What prevents that proposition from being determinative here, however, is the fact that Blue Chip Stamps did not involve application of the background zone-of-interests rule to a congressionally created Rule 10b-5 action, but rather specification of the contours of a Rule 10b-5 action “implied” (i. e., created) by the Court itself — a practice we have since happily abandoned, see, e. g., Touche Ross & Co. v. Redington, 442 U. S. 560, 568-571, 575-576 (1979). The policies that we identified in Blue Chip Stamps, supra, as supporting the purchaser-seller limitation (namely, the difficulty of assessing the truth of others’ claims, see id., at 743-747, and the high threat of “strike” or nuisance suits in securities litigation, see id., at 740-741) are perhaps among the factors properly taken into account in determining the zone of interests covered by a statute, but they are surely not alone enough to restrict standing to purchasers or sellers under a text that contains no hint of such a limitation.

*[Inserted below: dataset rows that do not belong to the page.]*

(** * onlyhw.py: a Telegram relay bot with a per-user token budget

    Shallow embedding of [src/onlyhw.py].  The module-level dictionary
    [user_contexts] is a finite map from user ids to sessions; the four
    aiogram handlers and [generate_response] are programs of a small
    state-and-exception monad whose state is that dictionary together with
    the trace of calls made to the outside world (replies, completion
    requests, log records).  What the outside world answers (the completion
    API's response or exception, a failure of [message.reply]) is given by
    an oracle, so that every handler is an executable function.

    A handler is one asyncio task.  [dispatch] and [run] describe handlers
    that each run to completion before the next starts; [step_exec] and
    [run_tasks] describe the general case, where a [handle_message]
    suspended at the completion request lets other handlers run before it
    resumes. *)

From Stdlib Require Import ZArith String List Lia.
From stdpp Require Import base option gmap strings list.

Local Open Scope Z_scope.
Local Open Scope string_scope.

(** ** Exceptions

    The classes that can reach the [except] clauses of the handlers, with
    their direct base class.  The [openai] classes are those of
    openai-python 1.x, the releases that export [AsyncOpenAI]:
    [APIError(OpenAIError)], [APIStatusError(APIError)],
    [APIConnectionError(APIError)], [AuthenticationError(APIStatusError)],
    [RateLimitError(APIStatusError)].  [CancelledError] is asyncio's, which
    derives from [BaseException] and not from [Exception]. *)

Inductive ExcClass : Type :=
  | BaseException
  | Exception
  | CancelledError
  | AttributeError
  | LookupError
  | IndexError
  | KeyError
  | AiogramError
  | OpenAIError
  | APIError
  | APIConnectionError
  | APIStatusError
  | AuthenticationError
  | RateLimitError.
(** * GF(2^8) arithmetic of galois-js: a shallow embedding and its properties

    The embedding follows [src/gf256.ts].  JavaScript numbers that the
    program manipulates are integers, modelled as [Z]; the bit operators
    [&], [^], [<<] and [>>] act on 32-bit integers, and every value they see
    here stays below 2^16 (lemma [mulByte_loop_small]), so no wrap-around
    occurs and they are [Z.land], [Z.lxor], [Z.shiftl] and [Z.shiftr].
    A [Uint8Array] is a list of integers of fixed length; a thrown [Error]
    is an explicit [Throw]. *)

From Stdlib Require Import ZArith List Lia Bool Arith.
From Stdlib Require Import Permutation Sorted Ring Field.
Import ListNotations.
Open Scope Z_scope.

(** ** Outcomes of a call *)

(** The messages of the [Error]s the source throws. *)
Inductive error : Type :=
| NotAByte            (* "... must be a byte (0-255), got ..." *)
| NotAUInt16          (* "... must be a uint16 (0-65535), got ..." *)
| InvalidGenerator    (* "Invalid generator ... for polynomial ..." *)
| DivisionByZero      (* "division by zero" *)
| NoInverseForZero    (* "no inverse for 0" *)
| EmptyPolynomial     (* "cannot evaluate an empty polynomial" *)
| EvaluateAtZero      (* "cannot evaluate at x = 0" *)
| NoSamplePoint.      (* "at least one sample point is required" *)

(** A call returns a value, throws, or hands back JavaScript's [undefined]
    (what reading a typed array outside its bounds gives). *)
Inductive outcome (A : Type) : Type :=
| Ret (a : A)
| Throw (e : error)
| Undefined.
Arguments Ret {A} a.
Arguments Throw {A} e.
Arguments Undefined {A}.

Definition bind {A B : Type} (m : outcome A) (k : A -> outcome B) : outcome B :=
  match m with
  | Ret a => k a
  | Throw e => Throw e
  | Undefined => Undefined
  end.

Declare Scope outcome_scope.
Delimit Scope outcome_scope with outcome.
Notation "x <- m ;; k" := (bind m (fun x => k))
  (at level 61, m at next level, right associativity) : outcome_scope.
Notation "m ;;; k" := (bind m (fun _ => k))
  (at level 61, right associativity) : outcome_scope.
Open Scope outcome_scope.

(** ** Typed arrays *)

(** [new Uint8Array(n)]: [n] zero bytes. *)
Definition u8_new (n : nat) : list Z := repeat 0 n.

Fixpoint list_set (l : list Z) (i : nat) (v : Z) : list Z :=
  match l, i with
  | [], _ => []
  | _ :: t, O => v :: t
  | h :: t, S i' => h :: list_set t i' v
  end.

(** [arr[i] = v]: the stored value is reduced modulo 256; a store outside
    the array is ignored. *)
Definition u8_set (arr : list Z) (i v : Z) : list Z :=
  if i <? 0 then arr else list_set arr (Z.to_nat i) (v mod 256).

(** [arr[i]]: [None] is JavaScript's [undefined]. *)
Definition u8_get (arr : list Z) (i : Z) : option Z :=
  if i <? 0 then None else nth_error arr (Z.to_nat i).

(** A read whose result the source uses as a number ([arr[i]!]). *)
Definition u8_read (arr : list Z) (i : Z) : outcome Z :=
  match u8_get arr i with
  | Some v => Ret v
  | None => Undefined
  end.

(** ** [Set<number>] *)

Definition set_has (s : list Z) (x : Z) : bool := existsb (Z.eqb x) s.
Definition set_add (s : list Z) (x : Z) : list Z :=
  if set_has s x then s else x :: s.
Definition set_size (s : list Z) : Z := Z.of_nat (length s).

(** ** Sample points ([shared.ts]) *)

Record Point : Type := mkPoint { px : Z; py : Z }.

Module GF256.

(** ** Validation *)

(** [validateByte]: the argument is an integer in the model, so only the
    range test remains. *)
Definition validateByte (n : Z) : outcome unit :=
  if (n <? 0) || (n >? 255) then Throw NotAByte else Ret tt.

Definition validateUInt16 (n : Z) : outcome unit :=
  if (n <? 0) || (n >? 65535) then Throw NotAUInt16 else Ret tt.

I think, in other words, that the limitation we approved in Blue Chip Stamps was essentially a legislative judgment rather than an *290interpretive one. Cf. Franklin v. Gwinnett County Public Schools, ante, at 77 (Scalia, J., concurring in judgment). It goes beyond the customary leeway that the zone-of-interests test leaves to courts in the construction of statutory texts.
In my view, therefore, the Court of Appeals correctly rejected the assertion that SIPC had no standing because it was not a purchaser or seller of the securities in question. A proximate-cause requirement also applied, however, and I agree with the Court that that was not met. For these reasons, I concur in the judgment.

My terminology may not be entirely orthodox. It may be that proximate causality is itself an element of the zone-of-interests test as that phrase has ordinarily been used, see, e.g., Wyoming v. Oklahoma, 502 U. S. 437, 473 (1992) (Scalia, J., dissenting), but that usage would leave us bereft of terminology to connote those aspects of the “violation-injury connection” aspect of standing that are distinct from proximate causality.